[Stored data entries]
(** The [case] labels of the tag switch in [detect_rom_settings_in_db],
    in source order, each with the assignment of its body. *)
Definition tag_cases : list (string * Assign) :=
  [ ("eeprom512", SetSaveType MemoryType.EEPROM_512);
    ("eeprom2k", SetSaveType MemoryType.EEPROM_2k);
    ("sram32k", SetSaveType MemoryType.SRAM_32k);
    ("sram96k", SetSaveType MemoryType.SRAM_96k);
    ("flash128k", SetSaveType MemoryType.FLASH_128k);
    ("ntsc", SetSystemType SystemType.NTSC);
    ("pal", SetSystemType SystemType.PAL);
    ("cpak", SetCpak);
    ("rpak", SetRpak);
    ("tpak", SetTpak);
    ("rtc", SetRtc);
    ("cic6101", SetCic CIC.CIC_NUS_6101);
    ("cic6102", SetCic CIC.CIC_NUS_6102);
    ("cic6103", SetCic CIC.CIC_NUS_6103);
    ("cic6105", SetCic CIC.CIC_NUS_6105);
    ("cic6106", SetCic CIC.CIC_NUS_6106);
    ("cic7101", SetCic CIC.CIC_NUS_7101);
    ("cic7102", SetCic CIC.CIC_NUS_7102);
    ("cic7103", SetCic CIC.CIC_NUS_7103);
    ("cic7105", SetCic CIC.CIC_NUS_7105);
    ("cic7106", SetCic CIC.CIC_NUS_7106);
    ("cic8303", SetCic CIC.CIC_NUS_8303);
    ("cic8401", SetCic CIC.CIC_NUS_8401);
    ("cic5167", SetCic CIC.CIC_NUS_5167);
    ("cicDDUS", SetCic CIC.CIC_NUS_DDUS) ].

(** The initial values of the locals in [detect_rom_settings_in_db]. *)
Definition db_defaults : Settings :=
  mkSettings MemoryType.NONE SystemType.NTSC CIC.CIC_NUS_6102
    false false false false.

(* ===================================================================== *)
(** * External calls, as events *)
(* ===================================================================== *)

(** The [printf] diagnostics of the translation unit, one constructor per
    format string. *)
Inductive Diag :=
| DiagFailedToOpenDb (db_file_name : string)
| DiagNoTags
| DiagFoundEntry (line : string)
| DiagTag (tag : string)
| DiagUnknownTag (tag : string)
| DiagSettings (p : Settings)
| DiagAutoDetectOn
| DiagAutoDetectOff
| DiagFile (name : string) (bytes2send : nat) (index : Z)
| DiagTooShort
| DiagHeaderMD5 (md5_hex : string)
| DiagNoHeaderInfo (md5_hex : string)
| DiagFileMD5 (md5_hex : string)
| DiagNoFileInfo (md5_hex : string)
| DiagUnknownCIC (ipl3_crc : Z)
| DiagUnknownCartID (cart_id : string)
| DiagDone.

(** The two messages passed to [Info]. *)
Inductive Notice :=
| NoticeUnknownCIC      (* Auto-detect failed: Unknown CIC type. *)
| NoticeUnknownCartID.  (* Auto-detect failed: Unknown Cart ID, Save type not determined. *)

Inductive Event :=
| EvSetIndex (index : Z)                      (* user_io_set_index *)
| EvSetDownload (enable : bool)               (* user_io_set_download *)
| EvProgressClear                             (* ProgressMessage(0, 0, 0, 0) *)
| EvProgress (sent total : nat)               (* ProgressMessage *)
| EvProcessSS (name : string)                 (* process_ss *)
| EvFileReadAdv (chunk : nat)                 (* FileReadAdv *)
| EvFileTxData (data : list byte)             (* user_io_file_tx_data *)
| EvStatusGet (field : string)                (* user_io_status_get *)
| EvStatusSet (field : string) (value : Z)    (* user_io_status_set *)
| EvOpenTextReader (db_file_name : string)    (* FileOpenTextReader *)
| EvFileClose                                 (* FileClose *)
| EvFileMount (name : string)                 (* FileGenerateSavePath, user_io_file_mount *)
| EvInfo (n : Notice)                         (* Info *)
| EvPrintf (d : Diag).                        (* printf *)

(** [EvProgress] records the two counts of
    [ProgressMessage("Loading", f.name, size - bytes2send, size)]; its
    text arguments are not recorded ([f.name] is filled in by [FileOpen],
    which is not among the sources). *)

(** What the file system hands to the program: the contents [FileOpen]
    gives for a ROM name, and the lines [FileReadLine] yields for a
    database file, [None] when the file cannot be opened. *)
Record Env := mkEnv {
  rom_files : string -> option (list byte);
  db_files : string -> option (list string);
}.

(** Modelled from the spec: the status register behind
    [user_io_status_get] and [user_io_status_set] (user_io.cpp is not among
    the sources).  The spec describes addressable bit-fields; a field is
    addressed by the string the source passes, fields of different
    addresses do not overlap, and a field never written reads 0.  The
    register is a finite map from field addresses to values;
    [user_io_status_get] and [user_io_status_set] below read and update
    it. *)
Definition status_read (st : gmap string Z) (field : string) : Z :=
  default 0 (st !! field).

# [WHAT THE EXERCISE ASKS]
In the entries above, find each line with the word "list" and copy it.

# [ANSWER SECTION]
Definition tag_cases : list (string * Assign) :=
| EvFileTxData (data : list byte)             (* user_io_file_tx_data *)
  rom_files : string -> option (list byte);
  db_files : string -> option (list string);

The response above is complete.